Or maybe there's no real benefit to this, and each subclassifier would require just as big of a model as if you were to throw all docs into a single model anyway. I assume it's probably been tried before.
There's just been a twitter post by Omar Khattab (@lateinteraction) on encoding documents into a scoring function instead of a simple vector for the work on ColBERT - and maybe at some point using a DNN as scoring function.
So, yes, maybe there's a way to "distribute" RAG. (I still wonder if that isn't just MoE taken to its logical conclusion)
So, dig for ColBERT papers, might be helpful. (I wish I had the time to do that)
Short answer: Yes, there are ways it can be done. Multiple. Needs to be custom built though, given no one has explored it deeply yet.
One simple way is what Omar Khattab (ColBert) mentioned about scoring function instead of a simple vector.
Another is to use a classifier at the start directing queries to the right model. You will have to train the classifier though. (I mean a language model kind of does this implicitly, you are just taking more control by making it explicit.)
Another is how you index your docs. Today, most RAG approaches do not encode enough information. If you have defined domains/models already, you can encode the same in metadata for your docs at the time of indexing, and you pick the model based on the metadata.

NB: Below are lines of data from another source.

Lemma advances_create r b : advances (CallCreateProposal r) b (createProposal r b).1.
Proof.
  unfold createProposal. apply advances_check; [apply readonly_assertProposalPayload|]. intros [] _.
  apply advances_check; [apply readonly_lift_policy|]. intros [] _.
  rewrite (bind_ok _ _ _ _ _ (isoNow_run b)). unfold randomUUID at 1, m_bind at 1. cbv zeta beta iota.
  unfold setProposalRecord. rewrite bind_modify. simpl.
  match goal with |- advances ?c b (?m ?b2).1 =>
    transitivity b2; [|assert (preserves (advances c) m) as Hrest by advances_auto; apply Hrest] end.
  intros [Hk Hn]. split_and!; [split| |].
  - by apply keyed_set.
  - intros n Hle. unfold proposal. simpl. rewrite jm_get_set. simpl in Hle.
    destruct (String.eqb_spec (host_uuid n) (host_uuid (br_uuids b))) as [He|]; [apply uuid_inj in He; lia|].
    apply Hn. lia.
  - simpl. lia.
  - intros i. unfold proposal. simpl. rewrite jm_get_set.
    destruct (String.eqb_spec i (host_uuid (br_uuids b))) as [->|]; [|reflexivity].
    pose proof (Hn (br_uuids b) (le_n _)) as Hf. unfold proposal in Hf. rewrite Hf.
    by apply rtc_once, (ProposalCreated _ _ r).
Qed.

(** ** Completion of a task that carries a proposal *)

(** While the task [t] is active, retention keeps the proposal it carries. *)
Definition holds (t : TaskRecord) (i : string) (b b' : Broker) : Prop :=
  keyed task_id (br_tasks b) -> jm_get (task_id t) (br_tasks b) = Some t ->
  keyed task_id (br_tasks b') /\ jm_get (task_id t) (br_tasks b') = Some t
    /\ (forall p, proposal b i = Some p -> proposal b' i = Some p).
#[local] Instance holds_refl t i : Reflexive (holds t i).
Proof. by intros b ? ?. Qed.
#[local] Instance holds_trans t i : Transitive (holds t i).
Proof.
  intros b1 b2 b3 S12 S23 K1 T1. destruct (S12 K1 T1) as (K2 & T2 & P12).
  destruct (S23 K2 T2) as (K3 & T3 & P23). split_and!; [done..|]. auto.
Qed.

Lemma holds_same t i f :
  (forall b, br_tasks (f b) = br_tasks b /\ br_proposals (f b) = br_proposals b) ->
  preserves (E:=BrokerError) (holds t i) (m_modify f).
Proof.
  intros Hf. apply preserves_modify. intros b Hk Ht. destruct (Hf b) as [Et Ep].
  unfold proposal. by rewrite Et, Ep.
Qed.

Section Holds.
Context (t : TaskRecord) (i : string)
  (Hactive : isTerminalTaskStatus (task_status t) = false) (Hlink : truthy_opt (task_proposalId t) = Some i).

Lemma holds_prune nowMs : preserves (E:=BrokerError) (holds t i)
  (m_modify (fun b => prune (retainedIds cfg_retention nowMs (retention_view b)) b)).
Proof.
  apply preserves_modify. intros b Hk Ht.
  pose proof (retained_active_task cfg_retention nowMs (retention_view b) t) as Hact.
  pose proof (retained_task_proposal cfg_retention nowMs (retention_view b) (task_id t) t i) as Hprop.
  revert Hact Hprop. generalize (retainedIds cfg_retention nowMs (retention_view b)). intros r Hact Hprop.
  assert (task_id t ∈ ret_tasks r) as Hin by (apply Hact; [by apply (keyed_value task_id)|done]).
  split_and!; [by apply keyed_filter| |].
  - simpl. unfold pruneMapEntries. rewrite jm_get_filter, (proj2 (in_set_true _ _) Hin). done.
  - intros p Hp. rewrite proposal_prune. assert (i ∈ ret_proposals r) as Hi by by apply Hprop.
    by rewrite (proj2 (in_set_true _ _) Hi).
Qed.
Hint Resolve holds_prune : preserves_db.

Ltac holds_auto := preserves_auto; try (apply holds_same; intros b; repeat case_match; done).

Lemma holds_now : preserves (holds t i) now_ms.
Proof. intros b. apply (holds_same t i (fun b => b <| br_ticks ::= S |>)). by intros. Qed.
Lemma holds_uuid : preserves (holds t i) randomUUID.
Proof. intros b. apply (holds_same t i (fun b => b <| br_uuids ::= S |>)). by intros. Qed.
Hint Resolve holds_now holds_uuid : preserves_db.
Lemma holds_persist : preserves (holds t i) persistState.
Proof.
  unfold persistState, persist_full, applyRetentionPolicy, consumeStateSaveHints,
    consumeStateSaveHintsWithoutSnapshot, clearPendingStateSaveHints, store_call, emitStateChange.
  holds_auto.
Qed.
Lemma holds_audit_proposal a k ty x p n : preserves (holds t i) (audit_proposal a k ty x p n).
Proof. unfold audit_proposal. reveal appendAuditEvent. unfold isoNow, push_to_sink. holds_auto. Qed.
End Holds.

Lemma check_inv_ok {A B} (m : BM A) (k : A -> BM B) b b' x :
  readonly m -> m_bind m k b = (b', Ok x) -> exists a, m b = (b, Ok a) /\ k a b = (b', Ok x).
Proof.
  intros Hm (b1 & a & Ha & Hk)%bind_inv_ok. specialize (Hm b). rewrite Ha in Hm. simpl in Hm. subst. eauto.
Qed.

(** What an application leaves in the store. *)
Lemma applied_stored t id r w b b' p :
  isTerminalTaskStatus (task_status t) = false -> truthy_opt (task_proposalId t) = Some id ->
  keyed task_id (br_tasks b) -> jm_get (task_id t) (br_tasks b) = Some t -> proposals_ok b ->
  applyProposalLocally id r w b = (b', Ok p) -> proposal b' id = Some p /\ pr_id p = id.
Proof.
  intros Hact Hlink Hkt Ht Hok Hrun. unfold applyProposalLocally in Hrun.
  apply check_inv_ok in Hrun as (p0 & Hp & Hrun); [|apply readonly_requireProposal].
  apply requireProposal_run in Hp. assert (pr_id p0 = id) as Hid by by apply (po_keyed b Hok).
  apply check_inv_ok in Hrun as (_ & _ & Hrun); [|apply readonly_assertTransition].
  apply check_inv_ok in Hrun as (_ & _ & Hrun); [|apply readonly_throw_if].
  apply check_inv_ok in Hrun as (_ & _ & Hrun); [|apply readonly_lift_policy].
  unfold decide_proposal in Hrun. rewrite (bind_ok _ _ _ _ _ (isoNow_run b)) in Hrun. cbv zeta in Hrun.
  unfold setProposalRecord in Hrun. rewrite bind_modify in Hrun.
  match type of Hrun with m_bind ?m ?k ?b1 = _ =>
    assert (preserves (holds t id) (m_bind m k)) as Hrest; [|specialize (Hrest b1); rewrite Hrun in Hrest] end.
  { preserves_auto; eauto using holds_audit_proposal, holds_persist. }
  apply bind_inv_ok in Hrun as (b2 & [] & _ & Hrun). apply bind_inv_ok in Hrun as (b3 & [] & _ & Hrun).
  injection Hrun as <- <-. simpl in Hrest. split; [|done].
  destruct (Hrest Hkt Ht) as (_ & _ & Hkeep). apply Hkeep. unfold proposal. simpl.
  rewrite Hid, jm_get_set, String.eqb_refl. done.
Qed.

Lemma advances_given c b b' : (proposals_ok b -> advances c b b') -> advances c b b'.
Proof. intros Ha Hb. exact (Ha Hb Hb). Qed.

Lemma advances_extend c i p l b :
  (exists t w r, c = CallCompleteTask t w r) -> proposal b i = Some p -> pr_id p = i ->
  advances c b ((now <-- isoNow;
    setProposalRecord (p <| pr_artifactIds ::= fun k => js_unique (k ++ l) |> <| pr_updatedAt := now |>)) b).1.
Proof.
  intros Hc Hp Hid. rewrite (bind_ok _ _ _ _ _ (isoNow_run b)).
  refine (advances_save _ _ _ _ _ _ Hp _ (ProposalExtended _ _ _ _ _ (same_extended p l _) _) _ _);
    [exact Hid|by right|done..].
Qed.

Lemma advances_completion t w res id result b :
  isTerminalTaskStatus (task_status t) = false -> keyed task_id (br_tasks b) ->
  jm_get (task_id t) (br_tasks b) = Some t ->
  advances (CallCompleteTask id w res) b (applyTaskCompletion t w result b).1.
Proof.
  intros Hact Hkt Ht. unfold applyTaskCompletion. destruct (truthy_opt (task_proposalId t)) as [pid|] eqn:Hlink;
    [|simpl; reflexivity].
  destruct (task_intent t); try (simpl; reflexivity).
  - destruct (res_validation result); [|simpl; reflexivity].
    match goal with |- context [m_bind ?m _] => change (m_bind m (fun _ => m_ret tt)) with (ignore m) end.
    rewrite ignore_fst. apply advances_validate. eauto.
  - destruct (_ ??o _) as [ws|]; [|simpl; reflexivity].
    match goal with |- context [applyProposalLocally pid ?r ws] => set (actor := r) end.
    assert (advances (CallCompleteTask id w res) b (applyProposalLocally pid actor ws b).1) as Ha
      by (apply advances_apply; right; eauto).
    apply advances_given. intros Hok. pose proof (applied_stored t pid actor ws b) as Hst. unfold m_bind at 1.
    destruct (applyProposalLocally pid actor ws b) as [b1 [p|e]]; [|exact Ha].
    destruct (Hst b1 p) as [Hp Hid]; [done..|]. transitivity b1; [exact Ha|]. cbv zeta.
    destruct (js_unique _) as [|x l]; [simpl; reflexivity|]. apply (advances_extend _ pid); eauto.
Qed.

Lemma advances_tail {A B} c (m : BM A) (k : A -> BM B) b :
  advances c b (m b).1 -> (forall a, preserves (advances c) (k a)) -> advances c b (m_bind m k b).1.
Proof.
  intros Hm Hk. unfold m_bind. destruct (m b) as [b1 [a|e]]; [|done]. etransitivity; [exact Hm|apply Hk].
Qed.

These approaches would work pretty well, given a model as small as 100M size can regurgitate what is in your docs. And is faster compared to your larger models.
Benefit wise, I don't see a lot of benefit except preserving privacy and gaining more control.
I was originally thinking about it as like a bazel plugin for large codebases. Each module would have its own LLM context, and it might make it easier to put whole modules into the context, plus summaries of the dependencies. That could work better than a single huge context attempting to summarize the whole monorepo.
The general idea is probably be better for the code use case too, since having the module's whole codebase in context likely allows for more precise edits. Whereas RAG is just search, not edit.
That said, probably code assistants must somewhat do this already, though it must be more ad-hoc. Obviously they wouldn't be able to do any completions if they don't have detailed context of the adjacent code.
What I meant was that at the time of indexing, you can add more information to any chunk. This[1] is a simple example by Anthropic where they add more relevant context. In our case, say you have two models, D1 and D2. At the time of creating a vector store, you can add which model is more suitable to a chunk, so that when you retrieve it, you use the same model for inference. This is custom built, very dependent on datasets, but would get you to the functionality described. I suggest this approach when there are linkages between various docs (eg: financial statements/earning calls etc.).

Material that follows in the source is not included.